Neu im Ablauf: Ein Erinnerungsmanagement – So funktioniert es
Neu aufgenommen in den Screening-Ablauf wurde auch ein sogenanntes Erinnerungsmanagement für Eltern: Es soll sicherstellen, dass allen auffälligen Screening-Ergebnissen nachgegangen wird. Stellt ein Screening-Labor fest, dass eine Blutprobe für die Kontrolle eines ersten Ergebnisses nicht termingerecht eingegangen ist, erinnert die Laborärztin oder der Laborarzt die Eltern an die notwendige Untersuchung. Erscheinen Eltern nicht zu dem mit der spezialisierten Einrichtung verabredeten Termin, wird das Screeninglabor von der Einrichtung darüber informiert. Die Eltern werden dann vom Labor wiederholt kontaktiert und auf die Notwendigkeit einer schnellen, fachkompetenten Abklärung und Weiterbetreuung hingewiesen.

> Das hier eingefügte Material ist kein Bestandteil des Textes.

(* ===== verification/Tables.v ===== *)
(** Parquet tables on disk ([io/atomic.py], [io/parquet.py]): what is taken from [pyarrow], reading
    columns, writing a table atomically; and stable sorting. *)
From S2P Require Import Prelude Py PyStr PyText Fs Calm Artifacts Atomic PolygonLinks.

(** * [pyarrow] *)

Abbreviation table_schema := (list (str * column_type)).

#[export] Instance column_type_eq_dec : EqDecision column_type.
Proof. solve_decision. Defined.

(** The bytes of a table of some rows under a schema, and the schema and rows of some bytes; both
    may raise. *)
Class Parquet := {
  encode_table : table_schema -> list pydict -> outcome (list N);
  decode_table : list N -> outcome (table_schema * list pydict) }.

(** A value that a column of the type holds as it is; any column holds nulls. *)
Definition value_fits (ty : column_type) (v : pyval) : bool :=
  match v, ty with VNone, _ | VStr _, pa_string | VInt _, pa_int64 | VFloat _, pa_float64 | VBool _, pa_bool => true | _, _ => false end.
Definition fits (schema : table_schema) (row : pydict) : Prop :=
  Forall2 (fun (column : str * column_type) (cell : str * pyval) => cell.1 = column.1 /\ value_fits column.2 cell.2 = true) schema row.

(** Rows that fit the schema are read back as they were written; other values may be converted. *)
Class ParquetLaws `{Parquet} : Prop := {
  decode_encode_table : forall schema rows b, Forall (fits schema) rows -> encode_table schema rows = Ok b -> decode_table b = Ok (schema, rows) }.

(** [pa.ArrowInvalid]. *)
Definition ArrowInvalid : exn_class := CUser (u "ArrowInvalid") CValueError.

(** [{column: row.get(column) for column in columns}]. *)
Definition project_row (columns : list str) (row : pydict) : pydict := (fun c => (c, dget_none c row)) <$> columns.

Section Tables.
Context {RT : Runtime} {FF : FileFormats} {PQ : Parquet}.
Variable temporary_middle : gmap path node -> path -> str.

(** [pq.read_table(path)]. *)
Definition read_table (p : path) (t : gmap path node) : outcome (table_schema * list pydict) :=
  b ← read_bytes p t; decode_table b.

(** [pq.read_table(path, columns=columns).to_pylist()]: a column that is missing raises. *)
Definition read_columns (columns : list str) (p : path) (t : gmap path node) : outcome (list pydict) :=
  '(schema, rows) ← read_table p t;
  _ ← raise_if (negb (forallb (fun c => bool_decide (c ∈ (schema : table_schema).*1)) columns)) (exc ArrowInvalid (msg "No match for FieldRef"));
  mret (project_row columns <$> (rows : list pydict)).

(** [atomic_write_parquet] of a table made of rows. *)
Definition atomic_write_parquet (target : path) (schema : table_schema) (rows : list pydict) : PyM FsState unit :=
  b <- lift (encode_table schema rows);;
  atomic_replacement temporary_middle target (fun temporary => write_file temporary (CBytes b)).

(** ** Lemmas *)

Lemma project_row_id columns (row : pydict) : row.*1 = columns -> NoDup columns -> project_row columns row = row.
Proof.
  intros <- Hnd. unfold project_row. rewrite <- list_fmap_compose. rewrite <- (list_fmap_id row) at 2.
  apply list_fmap_ext. intros i [k v] Hi%list_elem_of_lookup_2. cbn. unfold dget_none. by rewrite (dget_NoDup k v).
Qed.

Lemma project_row_get columns row c : c ∈ columns -> dget_none c (project_row columns row) = dget_none c row.
Proof.
  intros Hc. unfold project_row, dget_none at 1. induction columns as [|d columns IH]; [by apply elem_of_nil in Hc|]. simpl.
  destruct (str_eqb_spec d c) as [->|Hne]; [done|]. apply IH. apply elem_of_cons in Hc as [->|?]; done.
Qed.

(** Whatever fails, the target has its old content and the write raised, or it holds the table. *)
Lemma atomic_write_parquet_replaced target schema rows s o s' :
  (forall t p, t !! temporary_name temporary_middle p t = None) ->
  atomic_write_parquet target schema rows s = (o, s') ->
  replaced target (fun c => exists b, encode_table schema rows = Ok b /\ c = CBytes b) s o s'.
Proof.
  intros Hfresh. unfold atomic_write_parquet, pbind, lift. destruct (encode_table schema rows) as [b|e] eqn:E.
  - intros H. eapply atomic_replacement_cases in H as (s1 & [Ht Ho Hn] & _); [|done|intros temporary; apply write_fills].
    split; [|done..]. destruct Ht as [?|(-> & c & -> & Hc)]; [by left|right]. split; [done|]. exists (CBytes b). eauto.
  - intros [= <- <-]. split; [left; eauto|done|congruence].
Qed.

Lemma calmly_atomic_write_parquet target schema rows b s :
  (forall t p, t !! temporary_name temporary_middle p t = None) -> encode_table schema rows = Ok b ->
  calm s -> Forall (fun q => tree s !! q = Some Dir) (prefixes (path_parent target)) -> tree s !! target ≠ Some Dir ->
  calmly (atomic_write_parquet target schema rows) s (fun _ t => t = <[target := File (CBytes b)]> (tree s)).
Proof.
  intros Hfresh Hb Hc Hd Ht. unfold atomic_write_parquet. eapply calmly_lift_then; [exact Hb|].
  apply calmly_atomic_replacement; [done..|]. intros tmp s1 Hc1 Htmp Hdir E.
  apply (calmly_primitive _ tt); [done|..]; unfold write_tree; rewrite Hdir, E, lookup_insert_eq; [done|by rewrite insert_insert_eq].
Qed.

Lemma fits_keys schema (row : pydict) : fits schema row -> row.*1 = schema.*1.
Proof. unfold fits. induction 1 as [|c k schema row [Hk _] _ IH]; csimpl; [done|]. by rewrite Hk, IH. Qed.

Lemma read_table_written {PL : ParquetLaws} target schema rows b t :
  Forall (fits schema) rows -> encode_table schema rows = Ok b -> t !! target = Some (File (CBytes b)) -> read_table target t = Ok (schema, rows).
Proof. intros Hf Hb Ht. unfold read_table, read_bytes. rewrite Ht. cbn. by apply decode_encode_table. Qed.

(** Rows that fit their schema are read back column by column. *)
Lemma read_columns_written {PL : ParquetLaws} target schema rows b t :
  encode_table schema rows = Ok b -> t !! target = Some (File (CBytes b)) -> NoDup schema.*1 ->
  Forall (fits schema) rows -> read_columns schema.*1 target t = Ok rows.
Proof.
  intros Hb Ht Hnd Hr. unfold read_columns. rewrite (read_table_written target schema rows b t) by done. cbn.
  replace (forallb _ _) with true by (symmetry; apply forallb_forall; intros c Hc; apply bool_decide_eq_true; by apply list_elem_of_In).
  cbn. f_equal. clear Hb. induction Hr as [|row rows Hrow _ IH]; [done|]. csimpl. f_equal; [by apply project_row_id, Hnd; apply fits_keys|exact IH].
Qed.
End Tables.

(** * Stable sorting *)

(** [sorted(l, key=...)]. *)
Section StableSort.
Context {A : Type} (leb : A -> A -> bool).

Fixpoint insert_stable (x : A) (l : list A) : list A :=
  match l with
  | [] => [x]
  | y :: rest => if leb x y then x :: l else y :: insert_stable x rest
  end.
Definition sort_stable (l : list A) : list A := foldr insert_stable [] l.

Lemma insert_stable_perm x l : insert_stable x l ≡ₚ x :: l.
Proof. induction l as [|y l IH]; simpl; [done|]. destruct (leb x y); [done|]. rewrite IH. constructor. Qed.

Lemma sort_stable_perm l : sort_stable l ≡ₚ l.
Proof. induction l as [|x l IH]; simpl; [done|]. by rewrite insert_stable_perm, IH. Qed.

Lemma sort_stable_sorted_id l : StronglySorted (fun a b => leb a b = true) l -> sort_stable l = l.
Proof.
  induction 1 as [|x l _ IH Hx]; simpl; [done|]. rewrite IH. destruct l as [|y l]; simpl; [done|]. inversion Hx as [|? ? Hxy]; subst. by rewrite Hxy.
Qed.

Context (leb_total : forall a b, leb a b = true \/ leb b a = true) (leb_trans : forall a b c, leb a b = true -> leb b c = true -> leb a c = true).

Lemma insert_stable_sorted x l : StronglySorted (fun a b => leb a b = true) l -> StronglySorted (fun a b => leb a b = true) (insert_stable x l).
Proof.
  induction 1 as [|y l Hl IH Hy]; simpl; [by repeat constructor|]. destruct (leb x y) eqn:E.
  - constructor; [by constructor|]. constructor; [done|]. eapply Forall_impl; [exact Hy|]. simpl. intros z. by apply leb_trans.
  - constructor; [done|]. apply Forall_forall. intros z Hz. rewrite insert_stable_perm in Hz. apply elem_of_cons in Hz as [->|Hz].
    + destruct (leb_total x y); congruence.
    + rewrite Forall_forall in Hy. by apply Hy.
Qed.

Lemma sort_stable_sorted l : StronglySorted (fun a b => leb a b = true) (sort_stable l).
Proof. induction l as [|x l IH]; simpl; [constructor|by apply insert_stable_sorted]. Qed.

Lemma sort_stable_idemp l : sort_stable (sort_stable l) = sort_stable l.
Proof. apply sort_stable_sorted_id, sort_stable_sorted. Qed.
End StableSort.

Ab wann gelten die neuen Regelungen?
Bevor die neuen Regelungen greifen, sind noch folgende Schritte notwendig: Der Beschluss zur Änderung der Kinder-Richtlinie wird nun dem Bundesministerium für Gesundheit zur rechtlichen Prüfung vorgelegt. Nach einer Nichtbeanstandung veröffentlicht der G-BA den Beschluss im Bundesanzeiger und die Änderungen treten in Kraft. Da für die Vorbereitung der neuen Informationswege zwischen allen Beteiligten Zeit benötigt wird, sind die Änderungen erst sechs Monate nach Inkrafttreten des Beschlusses anzuwenden.
Hintergrund: erweitertes Neugeborenen-Screening und Screening auf Mukoviszidose
Mit Hilfe des erweiterten Neugeborenen-Screening und des Screenings auf Mukoviszidose können derzeit 17angeborene Störungen des Stoffwechsels,des Hormon-, des Blut-, des Immunsystemsund des neuromuskulären Systems frühzeitig entdeckt werden. Die meisten Störungen sind genetisch bedingt und könnennicht geheilt werden. Jedoch kann ein möglicher Krankheitsausbruch mit einer entsprechend frühzeitigen Behandlung vermieden bzw. der Krankheitsverlauf so vermindert werden, dass die Kinder sich weitestgehend altersentsprechend entwickeln können.
Alle Früherkennungsuntersuchungen für Kinder, die als reguläre Leistung der gesetzlichen Krankenversicherung angeboten werden, sind Bestandteil der Kinder-Richtlinie des G-BA.